W pewnym momencie do mikrofonu podszedł jeden ze zgromadzonych na spotkaniu. - Ja mam do pana pytanie: dlaczego likwidował pan jednostki na wschodzie kraju? Drugie pytanie, dlaczego zakłady pracy były sprzedawane i gdzie są pieniądze za te zakłady? Trzecie pytanie, dlaczego pan chciał sprzedać Polskę w ręce władzy rosyjskiej? - mówił mężczyzna. Publika zaczęła się głośno śmiać i buczeć.
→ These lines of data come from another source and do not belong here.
(* ===== verification/FatOps.v ===== *)
(** * FAT32: the transactions

    What happens between the start and the commit of [fat32_write_file] and
    [fat32_delete_file]. *)

From S2P Require Import Prelude Bytes Fat FatSpec FatChain FatDir FatFiles FatWrite.
Local Open Scope Z_scope.
Local Open Scope machine_scope.

Section Transactions.
Context {D : Type} `{!Blocks D} {p psize : Z} `{!BlocksLaws D p psize}.
Implicit Types (g : fat32_t) (d : D) (c : Z) (n : nat) (e : fat_dirent_t).

(** A name that can be entered. *)
Definition raw_ok (name : list Z) : Prop :=
  length name = 11%nat /\ Forall is_u8 name /\ name !!! 0%nat <> 0 /\ name !!! 0%nat <> 0xE5.

(** How a transaction ended: the volume holds the listing [after], if it succeeded or
    clusters have one sector each. *)
Definition ended g d' (ok : bool) (after : list (list Z * list Z)) : Prop :=
  ok = true \/ spc g = 1%nat -> exists rl ls, volume g d' rl ls /\ listing g d' rl ls ≡ₚ after.

Lemma write_entry_spec n g d rl ls name first l data :
  geo_ok p psize g -> running (S n) d -> volume g d rl ls -> raw_ok name -> Z.of_nat (length data) < 4294967296 ->
  in_table g first -> name ∉ (listing g d rl ls).*1 -> chain g d first l -> (length data <= length l * csize g)%nat ->
  take (length data) (concat (cdata g d <$> l)) = data -> (forall x, x ∈ l -> x ∉ rl ++ concat ls) ->
  exists ok h d', write_entry g name first (Z.of_nat (length data)) d = Some (ok, set_hint h g, d') /\ running (S n) d' /\
    ended g d' ok (if ok then (name, data) :: listing g d rl ls else listing g d rl ls).
Proof.
  intros Hg Hr Hv (Hlen & Hbytes & Hn0 & Hn5) Hlt Hfirst Hnew Hch Hcap Hdata Hout. unfold write_entry.
  destruct (find_free_slot_spec n g d rl ls Hg Hr Hv) as (slot & h & d1 & -> & Hr1 & rl' & (Hv1 & Hl1 & Hrl & HT & HC) & Hslot).
  cbn [mbind option_bind]. pose proof (geo_hint g h Hg) as Hgh.
  assert (Hl : forall x, x ∈ l -> in_table g x /\ fatv g d x <> 0 /\ x ∉ rl).
  { intros x Hx. split; [apply chain_Forall in Hch; rewrite Forall_forall in Hch; auto|].
    split; [by eapply chain_used|]. intros Hxr. apply (Hout x Hx). set_solver. }
  assert (Hch1 : chain g d1 first l) by (apply (chain_ext g d); [|done]; intros x Hx; apply HT; by apply Hl).
  assert (Hout1 : forall x, x ∈ l -> x ∉ rl' ++ concat ls).
  { intros x Hx [Hxr|Hxl]%elem_of_app; [|apply (Hout x Hx); set_solver]. destruct (Hl x Hx) as (_ & Hn & Hnr). by destruct (Hrl x Hxr). }
  assert (Hgive : forall d2, running (S n) d2 -> chain g d2 first l -> (spc g = 1%nat -> volume g d2 rl' ls /\ listing g d2 rl' ls = listing g d1 rl' ls) ->
    exists ok h' d', abandon_file (set_hint h g) first d2 = Some (ok, set_hint h' g, d') /\ running (S n) d' /\
      ended g d' ok (if ok then (name, data) :: listing g d rl ls else listing g d rl ls)).
  { intros d2 Hr2 Hch2 Hv2. destruct (abandon_spec n (set_hint h g) d2 first l Hgh Hr2 Hch2) as (h' & d' & E & Hr' & Hf).
    exists false, h', d'. split; [done|]. split; [done|]. intros [?|H1]; [done|]. destruct (Hv2 H1) as [Hv2' Hl2].
    exists rl', ls. destruct (volume_frame g (fun x => x ∈ l) nothing d2 d' rl' ls Hg Hf) as [Hv3 Hl3]; [|done|].
    - intros x Hx. split; [|by intros ?]. intros Hxl. by apply (Hout1 x).
    - split; [done|]. by rewrite Hl3, Hl2, Hl1. }
  destruct slot as [[c off]|]; [|by apply Hgive].
  pose proof Hslot as (k & old & Hplace & Hk & _ & _). destruct (place_elem g d1 rl' k old Hg Hk) as [Hin Hoff].
  rewrite Hplace in Hin, Hoff. cbn [fst snd] in Hin, Hoff.
  assert (Hcin : in_table g c) by (apply (volume_chains g d1 rl' ls c Hg Hv1); set_solver).
  change (cluster_to_lba (set_hint h g) c) with (cluster_to_lba g c). change (spc (set_hint h g)) with (spc g).
  rewrite (read_cluster_ok g Hg (S n)) by done. destruct (cdata_length g Hg (S n) d1 c (proj1 Hr1) Hcin) as [Hcl Hcb].
  set (buf := put_bytes _ _ _). pose proof (length_new_dirent name first (Z.of_nat (length data)) Hlen) as Hnd.
  assert (Hbl : length buf = csize g) by (unfold buf; rewrite length_put_bytes; lia).
  assert (Hbb : Forall is_u8 buf) by (apply put_bytes_bytes; [done|by apply new_dirent_bytes]).
  destruct (rust_journal_write_sectors (cluster_to_lba g c) (spc g) buf d1) as [ok d2] eqn:Ew.
  destruct (write_cluster_spec g Hg n d1 c buf ok d2 Hr1 Hcin Hbl Hbb Ew) as (Hr2 & _ & Hf2 & Hok & Hone).
  destruct ok; cbn [negb].
  - exists true, h, d2. split; [done|]. split; [done|]. intros _. specialize (Hok eq_refl).
    destruct (enter_file (S n) g d1 d2 rl' ls l (c, off) name first data) as (ls' & Hv' & Hp); try done.
    + by rewrite Hl1.
    + rewrite <- Hdata at 2. do 2 f_equal. apply list_fmap_ext. intros i x Hx%list_elem_of_lookup_2. apply HC; by apply Hl.
    + exists rl', ls'. split; [done|]. by rewrite Hp, Hl1.
  - apply Hgive; [done| |].
    + apply (chain_ext g d1); [|done]. intros x Hx. apply (proj1 Hf2); [by apply Hl|by intros ?].
    + intros H1. specialize (Hone eq_refl H1). apply (volume_frame g nothing nothing d1); [done|done| |done]. by intros x _; split; intros ?.
Qed.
- Ja naprawdę bardzo panu współczuję. Pan nie jest temu winny, jest pan ofiarą tego, co pisowska telewizja i pisowskie media wkładają ludziom do głowy. Ja także dla pana chcę tej zmiany 15 października. Teraz ja mówię. Proszę odejść, pan już miał głos - powiedział Donald Tusk, ponieważ mężczyzna próbował mu przerwać. Podczas wystąpienia doszło także do przepychanek, wykrzykiwano także wulgaryzmy. - Chcę to podkreślić, zmiana w Polsce jest potrzebna także dla ludzi otumanionych przez pisowską telewizję, którzy powtarzają te brednie, a są tak naprawdę bez winy. Uwolnienie ludzi od fałszywej propagandy, od kłamstwa to także nasze wspólne zadanie - mówił dalej lider PO.
W pewnym momencie ponownie próbowano przerwać byłemu premierowi. - Proszę pana, demokracja też polega na tym, że słuchają się siebie nawzajem. Halo, naprawdę może pan się czegoś dowiedzieć - mówił Tusk.
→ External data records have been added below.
(* ===== verification/FatProps.v ===== *)
(** * FAT32: properties *)

From S2P Require Import Prelude Bytes Fat FatSpec FatChain FatDir FatFiles FatWrite FatOps.
Local Open Scope Z_scope.
Local Open Scope machine_scope.

Section Calls.
Context {D : Type} `{!Blocks D} {p psize : Z} `{!BlocksLaws D p psize} `{!Commits D}.
Implicit Types (g : fat32_t) (d : D) (n : nat).

(** Mounting. [fat32_init] accepts a boot sector of FAT32 with sectors of 512 bytes and a
    table that describes clusters of the partition only, and takes over its geometry. *)
Lemma fat_mount_correct n g d :
  let bpb := view d 0 in
  let u8 off := bpb !!! off in
  let u16 off := of_le_bytes (field bpb off 2) in
  let u32 off := of_le_bytes (field bpb off 4) in
  partition_offset g = p -> level n d -> blockdev_is_present (blockdev_set_partition_offset p d) = true ->
  u16 11%nat = 512 -> u16 22%nat = 0 -> u16 17%nat = 0 -> 1 <= u8 13%nat <= 64 ->
  1 <= u16 14%nat -> 1 <= u8 16%nat -> 1 <= u32 36%nat -> u32 36%nat * 128 < 0x0FFFFFF8 ->
  u16 14%nat + u8 16%nat * u32 36%nat + (u32 36%nat * 128 - 2) * u8 13%nat <= psize ->
  2 <= u32 44%nat < u32 36%nat * 128 ->
  exists g' d', fat32_init g d = (true, g', d') /\ geo_ok p psize g' /\ level n d' /\
    (forall s, 0 <= s < psize -> view d' s = view d s).
Proof.
  intros bpb u8 u16 u32 Hp Hl Hpres H11 H22 H17 H13 H14 H16 H36 Hent Hend Hroot.
  destruct (set_law n d Hl) as (Hl1 & Hh1 & Hv1).
  pose proof (psize_u32 (D := D) (p := p) (psize := psize)) as Hpu. assert (Hps : 0 < psize) by nia. assert (Hu8 : 0 <= u8 16%nat < 256).
  { destruct (view_bytes n d 0 Hl ltac:(lia)) as [Hlen Hb]. rewrite Forall_forall in Hb. unfold u8.
    apply Hb, list_elem_of_lookup_total_2. unfold bpb. by rewrite Hlen; apply Nat.ltb_lt. }
  unfold fat32_init. rewrite Hp. cbn zeta. rewrite Hpres. cbn [negb].
  rewrite (read_law n) by (done || lia). change (Z.of_nat 1) with 1. rewrite (concat_one (view _) 0 : _ = _), Hv1 by lia.
  fold bpb. fold (u16 11%nat) (u16 22%nat) (u32 36%nat) (u16 17%nat) (u8 13%nat) (u8 16%nat) (u16 14%nat) (u32 44%nat).
  rewrite H11, H22, H17. replace (u32 36%nat =? 0) with false by lia. cbn [negb orb Z.eqb Pos.eqb BLOCKDEV_SECTOR_SIZE].
  replace ((u8 13%nat =? 0) || (MAX_CLUSTER_SECTORS <? u8 13%nat)) with false by (unfold MAX_CLUSTER_SECTORS; lia).
  eexists _, _. split; [done|]. split; [|done].
  rewrite (wrap32_id (u8 16%nat * _)), wrap32_id by (unfold is_u32; nia). split; cbn; try done; unfold FAT32_END_OF_CHAIN; lia.
Qed.

(** C20: reading. On a sound volume [fat32_read_file] and [fat32_read_file_range] return for
    every name, length and offset. They report that there is no such file exactly when
    the volume has none of that name; otherwise the bytes they copy are the file's, from
    the offset on and as many as fit, and the value returned is their number as an [int]. *)
Theorem fat_read_correct n g d name len offset :
  geo_ok p psize g -> level n d -> sound g d -> 0 <= len -> 0 <= offset ->
  exists d', level n d' /\ sound g d' /\ files g d' = files g d /\
    fat32_read_file g name len d =
      Some (match files g d !! to_fat_8_3 name with
            | Some b => (to_int (Z.min len (Z.of_nat (length b))), take (Z.to_nat len) b, d')
            | None => (-1, [], d')
            end) /\
    fat32_read_file_range g name offset len d =
      Some (match files g d !! to_fat_8_3 name with
            | Some b =>
                let out := take (Z.to_nat len) (drop (Z.to_nat offset) b) in (to_int (Z.of_nat (length out)), out, d')
            | None => (-1, [], d')
            end).
Proof.
  intros Hg Hl Hs Hlen Hoff. destruct (entered n g d Hg Hl Hs) as (Hr & Hs1 & Hfiles & Hm). cbn zeta in *.
  set (d1 := blockdev_set_partition_offset (partition_offset g) d) in *. exists d1.
  split; [apply Hr|]. split; [done|]. split; [done|].
  unfold fat32_read_file, fat32_read_file_range, walk_root. cbn zeta. fold d1. rewrite Hm. cbn [negb].
  destruct (walk_found n g d1 (to_fat_8_3 name) Hg Hr Hs1) as (rl & ls & Hv & ->). cbn [mbind option_bind].
  pose proof (look_files g d1 rl ls (to_fat_8_3 name) Hg Hv) as Hlook. rewrite <- Hfiles.
  destruct (look _ (dir g d1 rl)) as [[[k e]|]|]; cbn [option_map snd]; [|by rewrite Hlook..].
  destruct Hlook as (l & Hown & ->). pose proof (owns_length n g d1 e l Hg (proj1 Hr) Hown) as Hlb.
  split; [by apply (read_file_found n)|by apply (read_range_found n)].
Qed.

Lemma shown_listing n g d es ls :
  geo_ok p psize g -> level n d -> Forall2 (owns g d) es ls ->
  (listed <$> es).*1 =
    (fun f => (from_fat_8_3 f.1, Z.of_nat (length f.2))) <$> zip_with (fun e l => (d_name e, content g d e l)) es ls.
Proof.
  intros Hg Hl. induction 1 as [|e l es ls Hown _ IH]; [done|]. csimpl. rewrite IH. do 2 f_equal.
  rewrite (owns_length n g d e l Hg Hl Hown). destruct Hown. lia.
Qed.

(** Listing. On a sound volume [fat32_list_root] returns and shows each file once: the
    names and sizes shown are those of the volume's files, in the order of the directory. *)
Theorem fat_list_correct n g d :
  geo_ok p psize g -> level n d -> sound g d ->
  exists shown d', fat32_list_root g d = Some (shown, d') /\ level n d' /\ sound g d' /\ files g d' = files g d /\
    shown.*1 ≡ₚ (fun f => (from_fat_8_3 f.1, Z.of_nat (length f.2))) <$> map_to_list (files g d).
Proof.
  intros Hg Hl Hs. destruct (entered n g d Hg Hl Hs) as (Hr & Hs1 & Hfiles & Hm). cbn zeta in *.
  unfold fat32_list_root, walk_root. cbn zeta. set (d1 := blockdev_set_partition_offset _ d) in *. rewrite Hm. cbn [negb].
  pose proof Hs1 as (rl & ls & Hv). pose proof (vol_root _ _ _ _ Hv) as Hch.
  rewrite (walk_loop_list n _ g d1 _ rl) by (done || pose proof (chain_fuel _ _ _ _ Hg Hch); lia). cbn [mbind option_bind app].
  eexists _, d1. split; [done|]. split; [apply Hr|]. split; [done|]. split; [done|]. rewrite <- Hfiles.
  destruct (files_perm g d1 rl ls _ Hg Hv (Permutation_refl _)) as [-> Hnd]. rewrite map_to_list_to_map by done.
  by rewrite (shown_listing n g d1 _ ls) by (done || apply Hr || apply Hv).
Qed.

(** C18: creating a file. On a sound volume [fat32_write_file] returns, and of the driver's
    variables only the allocation hint may have changed. If it reports success, there was no
    file of that (8.3) name before, and the volume is sound and holds exactly the old files
    and the new one with the bytes given. If it reports failure (the name is taken, the disk
    or the transaction is full), and clusters are single sectors, the volume is sound and
    holds exactly the old files. *)
Theorem fat_write_correct n g d name data :
  geo_ok p psize g -> level n d -> (n < 4)%nat -> sound g d -> plain name -> Forall is_u8 data ->
  Z.of_nat (length data) < 4294967296 ->
  exists ok h d', fat32_write_file g name data d = Some (ok, set_hint h g, d') /\ level n d' /\
    (ok = true -> files g d !! to_fat_8_3 name = None) /\
    (ok = true \/ spc g = 1%nat -> sound g d' /\
      files g d' = if ok then <[to_fat_8_3 name := data]> (files g d) else files g d).
Proof. intros. by apply (call_spec n g d (Create name data)). Qed.

(** C19: deleting a file. On a sound volume [fat32_delete_file] returns, and of the driver's
    variables only the allocation hint may have changed. If it reports success, the file
    existed and the volume is sound and holds exactly the other files; if it reports
    failure and clusters are single sectors, the volume is sound and holds exactly the old
    files. *)
Theorem fat_delete_correct n g d name :
  geo_ok p psize g -> level n d -> (n < 4)%nat -> sound g d ->
  exists ok h d', fat32_delete_file g name d = Some (ok, set_hint h g, d') /\ level n d' /\
    (ok = true -> is_Some (files g d !! to_fat_8_3 name)) /\
    (ok = true \/ spc g = 1%nat -> sound g d' /\
      files g d' = if ok then delete (to_fat_8_3 name) (files g d) else files g d).
Proof. intros. by apply (call_spec n g d (Delete name)). Qed.

End Calls.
Głos zabrała także Lilianna Gurdak. - Ja chcę powiedzieć jedno słowo do pana, który tak najgłośniej krzyczy. Pan zarzucił panu premierowi, że pan kłamie. Pan mówi, że pan premier kłamie, mówiąc, że to nie my Polacy pomagaliśmy Ukraińcom. W moim domu mieszkała mama z małą dziewczynką z Ukrainy. To my pomagaliśmy, nie rząd proszę pana. To, co powiedział pan premier jest prawdą - powiedziała.
- Dobra współpraca Polski z sąsiadami, w tym z Ukrainą, z Niemcami... Pan zaczął wznosić znany okrzyk "Do Berlina!". Gratuluję panu tego wyrafinowanego poczucia humoru - skwitował Tusk. Pewien mężczyzna zza kadru próbował przerywać także dziennikarce.
Gdy pytanie chciał zadać z kolei pracownik TVP, zaczęto gwizdać. - Akurat tutaj pan redaktor inaczej niż jego kolega z centrali, przynajmniej nie zasłania kadru - powiedział lider PO. - Musiałem wywalczyć swoje miejsce - odparł pracownik Telewizji Polskiej. - Jeśli ma pan zamiar kłamać to niech pan odejdzie od mikrofonu, widzę waszą kamerę. Czy transmitujecie na żywo? - zapytał polityk PO. - Tego nie wiem - odparł pracownik. - Jak panu nie wstyd. (...) Pan się powinien wstydzić za firmę, w której pan pracuje - powiedział były premier. I dodał, żeby "nie udawał obiektywnego dziennikarza".
Podczas spotkania nawiązano także do wpadki Mateusza Morawieckiego, który powiedział w środę, że "chcemy przypomnieć o tym, jak wielkim zagrożeniem jest powrót rządów Prawa i Sprawiedliwości do władzy". - Pomyślałem: wazeliniarz. Wie, kto wygra i chce się do nas przypucować. Panie premierze, Mateuszu, nawet nie próbuj, sprawiedliwość i tak cię nie ominie - skomentował.